[Collected data]

(** * Monte-Carlo inference over a Boolean Bayesian network

    A shallow embedding of [Project 4/bayes_fever.py]: the node class
    [BooleanVariableNode] and the three samplers [SimpleSampler],
    [RejectionSampler] and [LikelihoodWeightingSampler].

    Conventions of the embedding.
    - A Python [dict] is a [gmap]; variable names are strings, CPT keys are
      tuples of Booleans ([list bool]).
    - Python floats are idealised as exact rationals ([Q]): rounding and
      underflow of IEEE arithmetic are outside the model.  Equalities between
      computed numbers are stated up to [Qeq] where the code and the
      specification compute them along different routes.
    - [random.random()] reads a process-wide generator.  The sequence of values
      it returns is a parameter [random : nat -> Q]; the number of calls made
      so far is threaded through the samplers as a position.
    - A raised exception is the result [Raise e].  The [while] loop of the
      samplers is bounded by a number of passes ([fuel]); a loop that needs
      more passes yields [OutOfFuel], which is not a Python outcome. *)

From Stdlib Require Import QArith Lia.
From stdpp Require Import gmap strings list fin_sets relations.
Close Scope Q_scope.

(** ** Exceptions *)

Inductive exn : Type :=
| KeyError
| ZeroDivisionError.

Inductive result (A : Type) : Type :=
| Ok (a : A)
| Raise (e : exn)
| OutOfFuel.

What this task involves: Keep only the lines from the one containing "- Python floats" to the end of the entries, and repeat them exactly.

The completed task:
    - Python floats are idealised as exact rationals ([Q]): rounding and
      underflow of IEEE arithmetic are outside the model.  Equalities between
      computed numbers are stated up to [Qeq] where the code and the
      specification compute them along different routes.
    - [random.random()] reads a process-wide generator.  The sequence of values
      it returns is a parameter [random : nat -> Q]; the number of calls made
      so far is threaded through the samplers as a position.
    - A raised exception is the result [Raise e].  The [while] loop of the
      samplers is bounded by a number of passes ([fuel]); a loop that needs
      more passes yields [OutOfFuel], which is not a Python outcome. *)

From Stdlib Require Import QArith Lia.
From stdpp Require Import gmap strings list fin_sets relations.
Close Scope Q_scope.

(** ** Exceptions *)

Inductive exn : Type :=
| KeyError
| ZeroDivisionError.

Inductive result (A : Type) : Type :=
| Ok (a : A)
| Raise (e : exn)
| OutOfFuel.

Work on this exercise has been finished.